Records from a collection
= = = =

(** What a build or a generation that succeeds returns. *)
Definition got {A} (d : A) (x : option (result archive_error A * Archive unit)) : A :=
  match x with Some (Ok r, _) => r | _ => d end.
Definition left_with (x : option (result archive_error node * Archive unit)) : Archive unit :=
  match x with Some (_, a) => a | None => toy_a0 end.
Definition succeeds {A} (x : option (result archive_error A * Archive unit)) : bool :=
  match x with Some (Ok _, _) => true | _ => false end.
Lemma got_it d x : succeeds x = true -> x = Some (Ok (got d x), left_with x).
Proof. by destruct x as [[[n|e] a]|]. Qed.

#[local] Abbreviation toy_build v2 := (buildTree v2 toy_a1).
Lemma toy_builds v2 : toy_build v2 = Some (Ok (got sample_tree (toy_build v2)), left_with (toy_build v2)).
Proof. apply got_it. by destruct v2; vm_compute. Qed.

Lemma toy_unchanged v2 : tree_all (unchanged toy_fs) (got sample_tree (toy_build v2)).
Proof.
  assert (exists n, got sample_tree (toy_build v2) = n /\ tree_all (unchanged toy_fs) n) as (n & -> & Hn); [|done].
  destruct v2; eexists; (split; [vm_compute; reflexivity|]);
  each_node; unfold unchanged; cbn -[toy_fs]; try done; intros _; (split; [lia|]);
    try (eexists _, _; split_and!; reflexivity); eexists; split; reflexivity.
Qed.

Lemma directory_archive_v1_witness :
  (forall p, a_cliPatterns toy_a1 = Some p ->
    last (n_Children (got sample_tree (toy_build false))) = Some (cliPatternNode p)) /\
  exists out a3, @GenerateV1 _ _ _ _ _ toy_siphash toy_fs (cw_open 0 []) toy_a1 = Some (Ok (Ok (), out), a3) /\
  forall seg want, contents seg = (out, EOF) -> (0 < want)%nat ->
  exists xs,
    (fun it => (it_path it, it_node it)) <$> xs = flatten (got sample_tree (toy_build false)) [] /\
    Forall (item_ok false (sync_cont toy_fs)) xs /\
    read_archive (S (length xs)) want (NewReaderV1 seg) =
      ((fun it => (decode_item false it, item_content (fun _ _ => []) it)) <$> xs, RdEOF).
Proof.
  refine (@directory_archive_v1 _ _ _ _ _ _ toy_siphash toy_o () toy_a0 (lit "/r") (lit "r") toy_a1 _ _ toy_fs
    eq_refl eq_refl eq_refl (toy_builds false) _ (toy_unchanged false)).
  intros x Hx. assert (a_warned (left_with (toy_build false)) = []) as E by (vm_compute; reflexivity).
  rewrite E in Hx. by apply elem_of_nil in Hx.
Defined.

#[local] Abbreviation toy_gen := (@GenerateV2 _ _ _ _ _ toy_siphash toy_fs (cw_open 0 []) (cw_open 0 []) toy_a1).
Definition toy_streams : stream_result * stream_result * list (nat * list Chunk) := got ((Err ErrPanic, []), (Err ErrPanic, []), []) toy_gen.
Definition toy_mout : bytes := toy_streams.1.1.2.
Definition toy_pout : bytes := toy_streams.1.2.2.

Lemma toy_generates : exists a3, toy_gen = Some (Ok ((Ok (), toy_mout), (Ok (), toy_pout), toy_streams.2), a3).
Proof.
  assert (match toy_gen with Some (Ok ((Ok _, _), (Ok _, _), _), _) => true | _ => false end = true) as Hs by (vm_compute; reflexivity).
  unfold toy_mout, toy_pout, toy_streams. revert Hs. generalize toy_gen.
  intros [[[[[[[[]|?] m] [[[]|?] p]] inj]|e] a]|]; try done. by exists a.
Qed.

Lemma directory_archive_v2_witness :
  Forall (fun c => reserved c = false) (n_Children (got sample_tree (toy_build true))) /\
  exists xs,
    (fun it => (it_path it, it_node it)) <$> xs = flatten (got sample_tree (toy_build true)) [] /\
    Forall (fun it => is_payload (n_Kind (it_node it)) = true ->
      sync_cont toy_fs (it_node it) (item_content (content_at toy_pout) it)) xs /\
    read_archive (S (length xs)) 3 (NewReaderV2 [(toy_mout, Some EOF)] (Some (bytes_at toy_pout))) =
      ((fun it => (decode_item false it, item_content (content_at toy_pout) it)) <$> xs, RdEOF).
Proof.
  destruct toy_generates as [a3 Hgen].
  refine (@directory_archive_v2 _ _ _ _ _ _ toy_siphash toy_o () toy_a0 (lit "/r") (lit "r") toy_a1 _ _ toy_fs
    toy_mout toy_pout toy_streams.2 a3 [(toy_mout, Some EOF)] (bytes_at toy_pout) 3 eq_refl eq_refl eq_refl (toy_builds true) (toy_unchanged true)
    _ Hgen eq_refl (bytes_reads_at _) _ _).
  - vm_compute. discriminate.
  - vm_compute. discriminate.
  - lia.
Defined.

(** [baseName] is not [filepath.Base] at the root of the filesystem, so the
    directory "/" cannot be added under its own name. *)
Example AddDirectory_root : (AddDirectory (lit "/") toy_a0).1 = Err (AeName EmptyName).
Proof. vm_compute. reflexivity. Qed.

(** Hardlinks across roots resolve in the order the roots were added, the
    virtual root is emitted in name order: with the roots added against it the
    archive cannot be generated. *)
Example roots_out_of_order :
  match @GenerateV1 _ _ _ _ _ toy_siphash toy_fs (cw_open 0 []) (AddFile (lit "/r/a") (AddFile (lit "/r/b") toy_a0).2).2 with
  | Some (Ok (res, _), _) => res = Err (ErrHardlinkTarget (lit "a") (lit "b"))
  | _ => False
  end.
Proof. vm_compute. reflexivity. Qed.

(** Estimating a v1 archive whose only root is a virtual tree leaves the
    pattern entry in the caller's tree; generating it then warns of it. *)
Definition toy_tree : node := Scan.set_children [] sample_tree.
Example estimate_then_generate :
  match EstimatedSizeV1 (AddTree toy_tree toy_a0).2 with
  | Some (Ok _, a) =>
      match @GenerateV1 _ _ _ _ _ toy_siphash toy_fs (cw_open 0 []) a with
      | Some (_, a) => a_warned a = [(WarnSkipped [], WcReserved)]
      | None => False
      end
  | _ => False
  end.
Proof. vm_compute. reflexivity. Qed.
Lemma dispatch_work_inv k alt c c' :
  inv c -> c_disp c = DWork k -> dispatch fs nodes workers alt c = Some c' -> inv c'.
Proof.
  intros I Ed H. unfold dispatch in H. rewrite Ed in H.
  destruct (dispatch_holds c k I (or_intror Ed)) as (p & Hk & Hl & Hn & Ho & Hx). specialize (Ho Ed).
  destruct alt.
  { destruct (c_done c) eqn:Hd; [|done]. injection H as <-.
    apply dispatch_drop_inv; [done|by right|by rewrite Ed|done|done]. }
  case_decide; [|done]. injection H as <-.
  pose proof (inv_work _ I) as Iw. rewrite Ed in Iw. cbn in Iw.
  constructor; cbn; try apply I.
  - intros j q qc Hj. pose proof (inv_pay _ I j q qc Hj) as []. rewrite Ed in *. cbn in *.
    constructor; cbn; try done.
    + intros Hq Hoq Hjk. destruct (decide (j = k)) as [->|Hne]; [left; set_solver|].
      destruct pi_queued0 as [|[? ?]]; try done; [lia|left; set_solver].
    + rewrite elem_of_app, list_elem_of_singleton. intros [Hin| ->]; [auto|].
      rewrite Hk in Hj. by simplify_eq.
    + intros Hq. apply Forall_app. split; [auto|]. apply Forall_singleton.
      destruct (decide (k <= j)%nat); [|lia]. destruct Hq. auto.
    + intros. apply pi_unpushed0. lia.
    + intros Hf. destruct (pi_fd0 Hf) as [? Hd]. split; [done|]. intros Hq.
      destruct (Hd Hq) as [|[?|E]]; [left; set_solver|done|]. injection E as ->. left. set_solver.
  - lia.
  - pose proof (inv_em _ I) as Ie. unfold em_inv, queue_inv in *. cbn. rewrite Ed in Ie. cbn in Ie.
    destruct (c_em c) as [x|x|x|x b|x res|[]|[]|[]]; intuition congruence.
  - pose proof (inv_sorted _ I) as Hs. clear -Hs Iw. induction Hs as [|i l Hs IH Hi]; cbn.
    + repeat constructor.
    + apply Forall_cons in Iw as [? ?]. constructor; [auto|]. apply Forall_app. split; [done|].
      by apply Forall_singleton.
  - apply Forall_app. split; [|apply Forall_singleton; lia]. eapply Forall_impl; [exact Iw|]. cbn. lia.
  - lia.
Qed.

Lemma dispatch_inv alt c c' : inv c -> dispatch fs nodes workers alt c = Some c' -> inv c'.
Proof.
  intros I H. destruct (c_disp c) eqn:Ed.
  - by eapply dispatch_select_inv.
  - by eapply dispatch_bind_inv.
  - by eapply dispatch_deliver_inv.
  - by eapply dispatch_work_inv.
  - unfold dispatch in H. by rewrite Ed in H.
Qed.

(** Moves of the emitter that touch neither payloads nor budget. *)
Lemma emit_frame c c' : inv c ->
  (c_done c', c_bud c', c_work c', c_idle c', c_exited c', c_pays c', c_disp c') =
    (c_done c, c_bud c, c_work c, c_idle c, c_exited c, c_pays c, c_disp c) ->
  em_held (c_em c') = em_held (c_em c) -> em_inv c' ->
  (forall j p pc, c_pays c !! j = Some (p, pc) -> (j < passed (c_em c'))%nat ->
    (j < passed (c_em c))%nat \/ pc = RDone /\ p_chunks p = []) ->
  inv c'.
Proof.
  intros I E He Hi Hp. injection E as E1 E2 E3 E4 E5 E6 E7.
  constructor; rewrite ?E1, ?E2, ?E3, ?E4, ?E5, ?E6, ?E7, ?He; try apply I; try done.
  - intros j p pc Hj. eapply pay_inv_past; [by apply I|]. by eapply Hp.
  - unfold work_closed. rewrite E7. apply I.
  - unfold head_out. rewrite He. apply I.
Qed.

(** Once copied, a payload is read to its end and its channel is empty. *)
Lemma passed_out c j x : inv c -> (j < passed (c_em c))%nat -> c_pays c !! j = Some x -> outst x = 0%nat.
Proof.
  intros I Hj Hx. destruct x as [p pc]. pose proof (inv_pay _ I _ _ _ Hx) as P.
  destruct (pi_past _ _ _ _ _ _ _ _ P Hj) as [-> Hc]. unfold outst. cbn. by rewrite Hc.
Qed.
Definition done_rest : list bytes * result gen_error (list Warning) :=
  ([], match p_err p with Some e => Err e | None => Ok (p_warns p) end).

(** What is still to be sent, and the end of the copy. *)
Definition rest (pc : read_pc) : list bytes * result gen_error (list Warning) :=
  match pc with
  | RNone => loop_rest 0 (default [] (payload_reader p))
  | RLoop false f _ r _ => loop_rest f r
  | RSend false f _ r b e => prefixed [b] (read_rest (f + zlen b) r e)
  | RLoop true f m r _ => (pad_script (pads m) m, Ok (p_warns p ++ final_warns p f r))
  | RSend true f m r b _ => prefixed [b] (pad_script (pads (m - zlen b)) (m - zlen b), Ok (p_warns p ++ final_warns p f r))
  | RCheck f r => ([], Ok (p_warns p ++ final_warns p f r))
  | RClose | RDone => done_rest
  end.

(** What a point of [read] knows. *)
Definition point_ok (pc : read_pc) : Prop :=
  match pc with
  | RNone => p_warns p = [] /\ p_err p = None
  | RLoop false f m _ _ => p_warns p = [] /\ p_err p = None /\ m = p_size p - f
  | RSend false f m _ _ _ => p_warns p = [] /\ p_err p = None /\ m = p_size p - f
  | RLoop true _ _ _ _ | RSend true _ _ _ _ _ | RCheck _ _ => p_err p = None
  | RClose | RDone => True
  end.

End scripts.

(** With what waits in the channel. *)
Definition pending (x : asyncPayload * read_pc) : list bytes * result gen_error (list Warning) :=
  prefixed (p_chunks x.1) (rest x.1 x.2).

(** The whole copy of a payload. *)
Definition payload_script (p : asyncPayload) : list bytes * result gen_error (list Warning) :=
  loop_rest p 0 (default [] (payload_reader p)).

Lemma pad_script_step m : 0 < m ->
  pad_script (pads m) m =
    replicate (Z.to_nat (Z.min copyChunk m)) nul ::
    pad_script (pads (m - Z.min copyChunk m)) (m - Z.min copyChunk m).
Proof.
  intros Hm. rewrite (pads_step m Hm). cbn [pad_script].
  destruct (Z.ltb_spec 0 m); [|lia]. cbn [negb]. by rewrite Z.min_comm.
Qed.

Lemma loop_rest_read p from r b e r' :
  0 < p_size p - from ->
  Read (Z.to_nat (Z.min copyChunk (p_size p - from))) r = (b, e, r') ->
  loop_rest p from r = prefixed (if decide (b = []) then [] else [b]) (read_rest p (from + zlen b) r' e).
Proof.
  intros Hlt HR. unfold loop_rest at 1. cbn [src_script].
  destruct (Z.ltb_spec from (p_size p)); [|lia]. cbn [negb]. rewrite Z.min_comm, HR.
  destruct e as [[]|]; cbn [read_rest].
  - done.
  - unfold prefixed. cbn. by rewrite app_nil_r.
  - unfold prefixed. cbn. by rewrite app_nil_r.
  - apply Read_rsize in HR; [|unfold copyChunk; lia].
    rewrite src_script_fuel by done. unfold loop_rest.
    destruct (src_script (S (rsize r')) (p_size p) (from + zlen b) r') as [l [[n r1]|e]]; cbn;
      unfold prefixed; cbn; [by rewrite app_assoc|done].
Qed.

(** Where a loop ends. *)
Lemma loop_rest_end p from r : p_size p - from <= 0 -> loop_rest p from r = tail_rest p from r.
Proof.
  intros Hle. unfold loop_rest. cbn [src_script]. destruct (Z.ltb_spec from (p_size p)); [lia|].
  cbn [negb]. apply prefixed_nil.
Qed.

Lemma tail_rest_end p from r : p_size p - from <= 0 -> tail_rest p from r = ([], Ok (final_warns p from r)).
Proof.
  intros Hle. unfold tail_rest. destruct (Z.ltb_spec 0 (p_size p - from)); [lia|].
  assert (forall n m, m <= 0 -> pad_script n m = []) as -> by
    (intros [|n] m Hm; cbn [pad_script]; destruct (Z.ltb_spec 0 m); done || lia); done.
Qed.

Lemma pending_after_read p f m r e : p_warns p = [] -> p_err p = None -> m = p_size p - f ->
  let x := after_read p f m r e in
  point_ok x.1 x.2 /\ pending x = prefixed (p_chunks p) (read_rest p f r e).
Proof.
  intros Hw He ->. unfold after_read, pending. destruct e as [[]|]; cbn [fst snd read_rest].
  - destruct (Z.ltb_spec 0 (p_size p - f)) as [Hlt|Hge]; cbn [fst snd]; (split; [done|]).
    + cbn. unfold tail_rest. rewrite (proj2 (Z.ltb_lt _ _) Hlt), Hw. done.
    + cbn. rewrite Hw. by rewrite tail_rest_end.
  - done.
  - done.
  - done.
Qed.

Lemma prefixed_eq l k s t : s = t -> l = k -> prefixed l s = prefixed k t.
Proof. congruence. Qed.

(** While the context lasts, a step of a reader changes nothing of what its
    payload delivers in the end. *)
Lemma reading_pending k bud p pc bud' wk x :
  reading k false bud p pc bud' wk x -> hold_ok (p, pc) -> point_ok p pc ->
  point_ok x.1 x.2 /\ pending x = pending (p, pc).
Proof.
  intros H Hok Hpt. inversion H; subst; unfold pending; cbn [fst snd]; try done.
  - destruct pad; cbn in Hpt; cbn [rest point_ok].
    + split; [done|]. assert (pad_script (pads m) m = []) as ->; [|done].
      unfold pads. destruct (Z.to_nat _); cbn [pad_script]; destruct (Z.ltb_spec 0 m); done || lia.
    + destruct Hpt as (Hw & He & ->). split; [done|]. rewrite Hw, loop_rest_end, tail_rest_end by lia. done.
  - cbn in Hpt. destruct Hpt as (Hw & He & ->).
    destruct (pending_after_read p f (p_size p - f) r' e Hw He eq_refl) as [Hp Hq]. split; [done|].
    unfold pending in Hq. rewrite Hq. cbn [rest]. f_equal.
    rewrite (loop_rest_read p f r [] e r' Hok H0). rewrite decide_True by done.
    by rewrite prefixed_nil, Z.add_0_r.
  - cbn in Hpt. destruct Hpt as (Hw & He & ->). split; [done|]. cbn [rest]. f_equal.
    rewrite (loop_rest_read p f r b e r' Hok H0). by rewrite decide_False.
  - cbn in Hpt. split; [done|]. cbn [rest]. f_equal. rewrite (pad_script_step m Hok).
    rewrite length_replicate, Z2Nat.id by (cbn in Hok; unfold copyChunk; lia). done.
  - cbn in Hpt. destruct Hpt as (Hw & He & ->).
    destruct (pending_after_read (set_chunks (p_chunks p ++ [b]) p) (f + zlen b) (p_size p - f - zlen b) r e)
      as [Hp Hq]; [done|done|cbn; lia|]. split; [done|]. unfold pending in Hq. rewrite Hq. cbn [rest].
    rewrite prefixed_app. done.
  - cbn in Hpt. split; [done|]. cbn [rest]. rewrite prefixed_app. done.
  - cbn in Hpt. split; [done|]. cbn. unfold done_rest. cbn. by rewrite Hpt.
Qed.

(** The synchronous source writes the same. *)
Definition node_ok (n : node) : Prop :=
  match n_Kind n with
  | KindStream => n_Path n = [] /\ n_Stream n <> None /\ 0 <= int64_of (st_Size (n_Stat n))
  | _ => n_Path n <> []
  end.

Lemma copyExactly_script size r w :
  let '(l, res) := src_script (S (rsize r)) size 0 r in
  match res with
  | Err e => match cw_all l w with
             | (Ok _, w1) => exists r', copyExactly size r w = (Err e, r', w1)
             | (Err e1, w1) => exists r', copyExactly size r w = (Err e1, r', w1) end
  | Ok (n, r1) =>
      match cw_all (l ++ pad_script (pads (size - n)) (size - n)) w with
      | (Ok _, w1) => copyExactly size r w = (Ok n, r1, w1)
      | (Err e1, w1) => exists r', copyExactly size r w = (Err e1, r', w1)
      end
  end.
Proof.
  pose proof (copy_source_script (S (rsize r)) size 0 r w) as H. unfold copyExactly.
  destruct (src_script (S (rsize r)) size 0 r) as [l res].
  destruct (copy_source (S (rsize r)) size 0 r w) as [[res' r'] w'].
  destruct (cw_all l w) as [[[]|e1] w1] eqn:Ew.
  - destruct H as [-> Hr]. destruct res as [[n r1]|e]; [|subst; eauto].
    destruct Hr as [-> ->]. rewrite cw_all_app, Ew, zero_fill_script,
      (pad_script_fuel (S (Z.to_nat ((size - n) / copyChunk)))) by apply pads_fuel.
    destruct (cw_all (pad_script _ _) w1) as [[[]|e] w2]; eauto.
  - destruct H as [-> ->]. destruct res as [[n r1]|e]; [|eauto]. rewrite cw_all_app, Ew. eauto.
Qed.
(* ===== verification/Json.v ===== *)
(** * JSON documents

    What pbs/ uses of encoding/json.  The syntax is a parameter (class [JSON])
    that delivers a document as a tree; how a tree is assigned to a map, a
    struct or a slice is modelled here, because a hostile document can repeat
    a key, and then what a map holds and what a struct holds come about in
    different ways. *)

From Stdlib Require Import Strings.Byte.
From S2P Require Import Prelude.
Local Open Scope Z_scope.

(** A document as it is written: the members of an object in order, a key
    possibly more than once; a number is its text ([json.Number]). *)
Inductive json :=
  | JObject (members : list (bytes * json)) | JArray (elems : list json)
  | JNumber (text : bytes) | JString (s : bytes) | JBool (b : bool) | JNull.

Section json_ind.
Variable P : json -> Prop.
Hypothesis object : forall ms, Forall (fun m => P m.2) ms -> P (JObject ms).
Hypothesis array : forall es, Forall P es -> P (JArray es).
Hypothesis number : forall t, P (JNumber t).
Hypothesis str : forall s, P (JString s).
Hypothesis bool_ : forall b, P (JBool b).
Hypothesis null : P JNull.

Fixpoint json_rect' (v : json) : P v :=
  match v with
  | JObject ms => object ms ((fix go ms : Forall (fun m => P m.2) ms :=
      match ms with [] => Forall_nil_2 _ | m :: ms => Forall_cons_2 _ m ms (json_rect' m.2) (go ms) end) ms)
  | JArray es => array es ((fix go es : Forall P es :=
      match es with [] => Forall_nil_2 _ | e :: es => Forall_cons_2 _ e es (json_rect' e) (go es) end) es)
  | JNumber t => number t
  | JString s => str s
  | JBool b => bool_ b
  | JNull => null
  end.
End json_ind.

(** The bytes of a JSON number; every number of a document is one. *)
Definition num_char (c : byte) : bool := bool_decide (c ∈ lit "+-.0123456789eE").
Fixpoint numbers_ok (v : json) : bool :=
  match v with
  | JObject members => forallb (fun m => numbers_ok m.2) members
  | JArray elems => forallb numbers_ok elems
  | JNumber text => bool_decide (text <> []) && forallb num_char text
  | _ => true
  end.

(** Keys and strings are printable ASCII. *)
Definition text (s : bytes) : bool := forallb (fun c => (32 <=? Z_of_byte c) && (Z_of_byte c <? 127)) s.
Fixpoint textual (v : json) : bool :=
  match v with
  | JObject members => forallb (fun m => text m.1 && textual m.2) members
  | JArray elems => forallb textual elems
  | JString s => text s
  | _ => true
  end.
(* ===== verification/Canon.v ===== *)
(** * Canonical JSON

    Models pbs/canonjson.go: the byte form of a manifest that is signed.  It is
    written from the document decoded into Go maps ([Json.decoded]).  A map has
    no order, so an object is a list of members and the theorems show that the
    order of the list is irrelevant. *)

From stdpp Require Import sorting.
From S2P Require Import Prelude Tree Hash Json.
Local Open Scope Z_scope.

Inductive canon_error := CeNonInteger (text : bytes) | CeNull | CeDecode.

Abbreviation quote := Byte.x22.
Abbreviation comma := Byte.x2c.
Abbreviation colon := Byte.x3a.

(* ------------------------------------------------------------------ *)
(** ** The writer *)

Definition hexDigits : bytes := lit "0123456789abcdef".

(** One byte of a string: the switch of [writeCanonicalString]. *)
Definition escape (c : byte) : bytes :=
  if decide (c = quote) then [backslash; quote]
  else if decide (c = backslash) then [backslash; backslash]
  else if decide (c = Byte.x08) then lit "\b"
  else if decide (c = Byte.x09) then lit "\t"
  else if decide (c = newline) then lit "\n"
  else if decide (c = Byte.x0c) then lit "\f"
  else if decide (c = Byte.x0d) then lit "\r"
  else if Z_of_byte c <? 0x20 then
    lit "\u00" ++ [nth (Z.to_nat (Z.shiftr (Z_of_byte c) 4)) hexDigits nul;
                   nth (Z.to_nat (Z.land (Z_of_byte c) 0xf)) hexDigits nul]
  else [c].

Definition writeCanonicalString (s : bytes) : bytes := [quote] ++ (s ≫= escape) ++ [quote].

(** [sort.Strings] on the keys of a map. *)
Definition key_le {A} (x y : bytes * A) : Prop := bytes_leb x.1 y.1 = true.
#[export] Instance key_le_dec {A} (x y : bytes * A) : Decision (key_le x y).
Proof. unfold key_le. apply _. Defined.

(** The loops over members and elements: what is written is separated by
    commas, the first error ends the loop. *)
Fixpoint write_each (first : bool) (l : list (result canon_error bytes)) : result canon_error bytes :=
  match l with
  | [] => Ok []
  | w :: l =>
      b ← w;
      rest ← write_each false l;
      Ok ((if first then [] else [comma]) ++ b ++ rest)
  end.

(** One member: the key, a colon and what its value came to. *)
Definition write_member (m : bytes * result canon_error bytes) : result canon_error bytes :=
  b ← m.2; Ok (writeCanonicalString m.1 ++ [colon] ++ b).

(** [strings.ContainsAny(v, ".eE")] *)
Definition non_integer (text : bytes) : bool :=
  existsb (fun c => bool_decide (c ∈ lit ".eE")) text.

= = = =

YOUR ASSIGNMENT: Could you restate word for word the lines above, from the one that contains "A) (x : option" through the one that contains "#[local] Abbreviation toy_build", and no others?

RESPONSE TO THIS TASK:
Definition got {A} (d : A) (x : option (result archive_error A * Archive unit)) : A :=
  match x with Some (Ok r, _) => r | _ => d end.
Definition left_with (x : option (result archive_error node * Archive unit)) : Archive unit :=
  match x with Some (_, a) => a | None => toy_a0 end.
Definition succeeds {A} (x : option (result archive_error A * Archive unit)) : bool :=
  match x with Some (Ok _, _) => true | _ => false end.
Lemma got_it d x : succeeds x = true -> x = Some (Ok (got d x), left_with x).
Proof. by destruct x as [[[n|e] a]|]. Qed.

#[local] Abbreviation toy_build v2 := (buildTree v2 toy_a1).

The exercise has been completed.